Word for word, write out all of the entries that follow.

(Stored data entries)

== == ==

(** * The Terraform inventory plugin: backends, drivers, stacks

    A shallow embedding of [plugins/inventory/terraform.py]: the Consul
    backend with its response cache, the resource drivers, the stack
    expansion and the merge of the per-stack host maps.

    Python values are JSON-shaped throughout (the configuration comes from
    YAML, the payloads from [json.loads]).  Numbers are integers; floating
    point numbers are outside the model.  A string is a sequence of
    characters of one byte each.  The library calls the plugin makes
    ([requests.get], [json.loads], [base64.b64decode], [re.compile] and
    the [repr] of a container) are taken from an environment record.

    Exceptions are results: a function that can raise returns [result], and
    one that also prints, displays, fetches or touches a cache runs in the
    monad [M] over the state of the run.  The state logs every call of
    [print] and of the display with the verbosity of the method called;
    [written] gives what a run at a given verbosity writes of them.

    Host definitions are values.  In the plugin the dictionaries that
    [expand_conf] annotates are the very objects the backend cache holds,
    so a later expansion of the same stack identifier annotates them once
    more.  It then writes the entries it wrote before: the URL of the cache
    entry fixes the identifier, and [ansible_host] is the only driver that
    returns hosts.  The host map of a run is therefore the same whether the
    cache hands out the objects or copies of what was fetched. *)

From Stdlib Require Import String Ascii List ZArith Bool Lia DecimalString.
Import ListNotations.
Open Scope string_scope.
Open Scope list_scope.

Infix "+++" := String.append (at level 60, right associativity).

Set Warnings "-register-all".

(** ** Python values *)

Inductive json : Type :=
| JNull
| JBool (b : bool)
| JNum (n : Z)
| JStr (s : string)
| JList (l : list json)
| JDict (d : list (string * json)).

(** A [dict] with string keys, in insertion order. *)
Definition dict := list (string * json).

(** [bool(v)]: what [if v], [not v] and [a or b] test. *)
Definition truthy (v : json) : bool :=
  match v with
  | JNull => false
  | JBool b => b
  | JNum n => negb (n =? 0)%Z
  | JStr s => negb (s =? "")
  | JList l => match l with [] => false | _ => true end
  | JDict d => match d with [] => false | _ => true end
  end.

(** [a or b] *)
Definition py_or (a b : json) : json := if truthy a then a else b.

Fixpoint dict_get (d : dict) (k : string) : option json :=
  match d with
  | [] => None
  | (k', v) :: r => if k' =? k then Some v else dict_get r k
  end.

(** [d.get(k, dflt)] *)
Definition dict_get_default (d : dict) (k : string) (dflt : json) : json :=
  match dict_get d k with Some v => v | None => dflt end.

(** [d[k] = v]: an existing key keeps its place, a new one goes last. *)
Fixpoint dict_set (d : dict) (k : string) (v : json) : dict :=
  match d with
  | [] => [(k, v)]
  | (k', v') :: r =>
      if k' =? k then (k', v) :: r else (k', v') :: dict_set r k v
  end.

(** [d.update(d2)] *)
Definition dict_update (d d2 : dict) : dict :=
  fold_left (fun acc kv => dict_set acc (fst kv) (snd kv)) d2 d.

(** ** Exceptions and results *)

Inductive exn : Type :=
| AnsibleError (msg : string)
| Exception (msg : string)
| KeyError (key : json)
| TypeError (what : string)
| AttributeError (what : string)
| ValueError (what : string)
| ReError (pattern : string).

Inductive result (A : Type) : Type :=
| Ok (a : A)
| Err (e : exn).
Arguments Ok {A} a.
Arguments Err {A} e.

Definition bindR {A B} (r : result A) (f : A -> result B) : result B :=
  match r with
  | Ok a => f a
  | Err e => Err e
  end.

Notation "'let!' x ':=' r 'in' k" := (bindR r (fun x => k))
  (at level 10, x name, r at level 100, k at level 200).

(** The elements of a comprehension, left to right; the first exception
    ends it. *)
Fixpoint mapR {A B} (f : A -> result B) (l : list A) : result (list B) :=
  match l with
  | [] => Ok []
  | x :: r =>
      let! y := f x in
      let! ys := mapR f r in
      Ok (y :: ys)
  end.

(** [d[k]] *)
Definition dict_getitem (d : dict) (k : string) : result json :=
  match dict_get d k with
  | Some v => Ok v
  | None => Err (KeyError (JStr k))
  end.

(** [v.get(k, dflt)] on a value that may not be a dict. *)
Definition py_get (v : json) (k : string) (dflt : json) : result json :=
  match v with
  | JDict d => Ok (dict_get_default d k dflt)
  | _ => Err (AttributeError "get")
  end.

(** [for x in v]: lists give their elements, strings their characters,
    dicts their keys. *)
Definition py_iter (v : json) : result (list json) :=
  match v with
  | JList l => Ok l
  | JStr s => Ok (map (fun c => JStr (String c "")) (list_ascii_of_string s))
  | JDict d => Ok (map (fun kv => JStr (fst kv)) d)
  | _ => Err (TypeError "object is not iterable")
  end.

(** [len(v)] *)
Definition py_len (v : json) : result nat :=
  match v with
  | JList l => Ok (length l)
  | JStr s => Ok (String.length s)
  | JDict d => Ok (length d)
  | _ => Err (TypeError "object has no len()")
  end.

== == ==

## Output
(** * The Terraform inventory plugin: backends, drivers, stacks

    A shallow embedding of [plugins/inventory/terraform.py]: the Consul
    backend with its response cache, the resource drivers, the stack
    expansion and the merge of the per-stack host maps.

    Python values are JSON-shaped throughout (the configuration comes from
    YAML, the payloads from [json.loads]).  Numbers are integers; floating
    point numbers are outside the model.  A string is a sequence of
    characters of one byte each.  The library calls the plugin makes
    ([requests.get], [json.loads], [base64.b64decode], [re.compile] and
    the [repr] of a container) are taken from an environment record.

    Exceptions are results: a function that can raise returns [result], and
    one that also prints, displays, fetches or touches a cache runs in the
    monad [M] over the state of the run.  The state logs every call of
    [print] and of the display with the verbosity of the method called;
    [written] gives what a run at a given verbosity writes of them.

    Host definitions are values.  In the plugin the dictionaries that
    [expand_conf] annotates are the very objects the backend cache holds,
    so a later expansion of the same stack identifier annotates them once
    more.  It then writes the entries it wrote before: the URL of the cache
    entry fixes the identifier, and [ansible_host] is the only driver that
    returns hosts.  The host map of a run is therefore the same whether the
    cache hands out the objects or copies of what was fetched. *)

From Stdlib Require Import String Ascii List ZArith Bool Lia DecimalString.
Import ListNotations.
Open Scope string_scope.
Open Scope list_scope.

Infix "+++" := String.append (at level 60, right associativity).

Set Warnings "-register-all".

(** ** Python values *)

Inductive json : Type :=
| JNull
| JBool (b : bool)
| JNum (n : Z)
| JStr (s : string)
| JList (l : list json)
| JDict (d : list (string * json)).

(** A [dict] with string keys, in insertion order. *)
Definition dict := list (string * json).

(** [bool(v)]: what [if v], [not v] and [a or b] test. *)
Definition truthy (v : json) : bool :=
  match v with
  | JNull => false
  | JBool b => b
  | JNum n => negb (n =? 0)%Z
  | JStr s => negb (s =? "")
  | JList l => match l with [] => false | _ => true end
  | JDict d => match d with [] => false | _ => true end
  end.

(** [a or b] *)
Definition py_or (a b : json) : json := if truthy a then a else b.

Fixpoint dict_get (d : dict) (k : string) : option json :=
  match d with
  | [] => None
  | (k', v) :: r => if k' =? k then Some v else dict_get r k
  end.

(** [d.get(k, dflt)] *)
Definition dict_get_default (d : dict) (k : string) (dflt : json) : json :=
  match dict_get d k with Some v => v | None => dflt end.

(** [d[k] = v]: an existing key keeps its place, a new one goes last. *)
Fixpoint dict_set (d : dict) (k : string) (v : json) : dict :=
  match d with
  | [] => [(k, v)]
  | (k', v') :: r =>
      if k' =? k then (k', v) :: r else (k', v') :: dict_set r k v
  end.

(** [d.update(d2)] *)
Definition dict_update (d d2 : dict) : dict :=
  fold_left (fun acc kv => dict_set acc (fst kv) (snd kv)) d2 d.

(** ** Exceptions and results *)

Inductive exn : Type :=
| AnsibleError (msg : string)
| Exception (msg : string)
| KeyError (key : json)
| TypeError (what : string)
| AttributeError (what : string)
| ValueError (what : string)
| ReError (pattern : string).

Inductive result (A : Type) : Type :=
| Ok (a : A)
| Err (e : exn).
Arguments Ok {A} a.
Arguments Err {A} e.

Definition bindR {A B} (r : result A) (f : A -> result B) : result B :=
  match r with
  | Ok a => f a
  | Err e => Err e
  end.

Notation "'let!' x ':=' r 'in' k" := (bindR r (fun x => k))
  (at level 10, x name, r at level 100, k at level 200).

(** The elements of a comprehension, left to right; the first exception
    ends it. *)
Fixpoint mapR {A B} (f : A -> result B) (l : list A) : result (list B) :=
  match l with
  | [] => Ok []
  | x :: r =>
      let! y := f x in
      let! ys := mapR f r in
      Ok (y :: ys)
  end.

(** [d[k]] *)
Definition dict_getitem (d : dict) (k : string) : result json :=
  match dict_get d k with
  | Some v => Ok v
  | None => Err (KeyError (JStr k))
  end.

(** [v.get(k, dflt)] on a value that may not be a dict. *)
Definition py_get (v : json) (k : string) (dflt : json) : result json :=
  match v with
  | JDict d => Ok (dict_get_default d k dflt)
  | _ => Err (AttributeError "get")
  end.

(** [for x in v]: lists give their elements, strings their characters,
    dicts their keys. *)
Definition py_iter (v : json) : result (list json) :=
  match v with
  | JList l => Ok l
  | JStr s => Ok (map (fun c => JStr (String c "")) (list_ascii_of_string s))
  | JDict d => Ok (map (fun kv => JStr (fst kv)) d)
  | _ => Err (TypeError "object is not iterable")
  end.

(** [len(v)] *)
Definition py_len (v : json) : result nat :=
  match v with
  | JList l => Ok (length l)
  | JStr s => Ok (String.length s)
  | JDict d => Ok (length d)
  | _ => Err (TypeError "object has no len()")
  end.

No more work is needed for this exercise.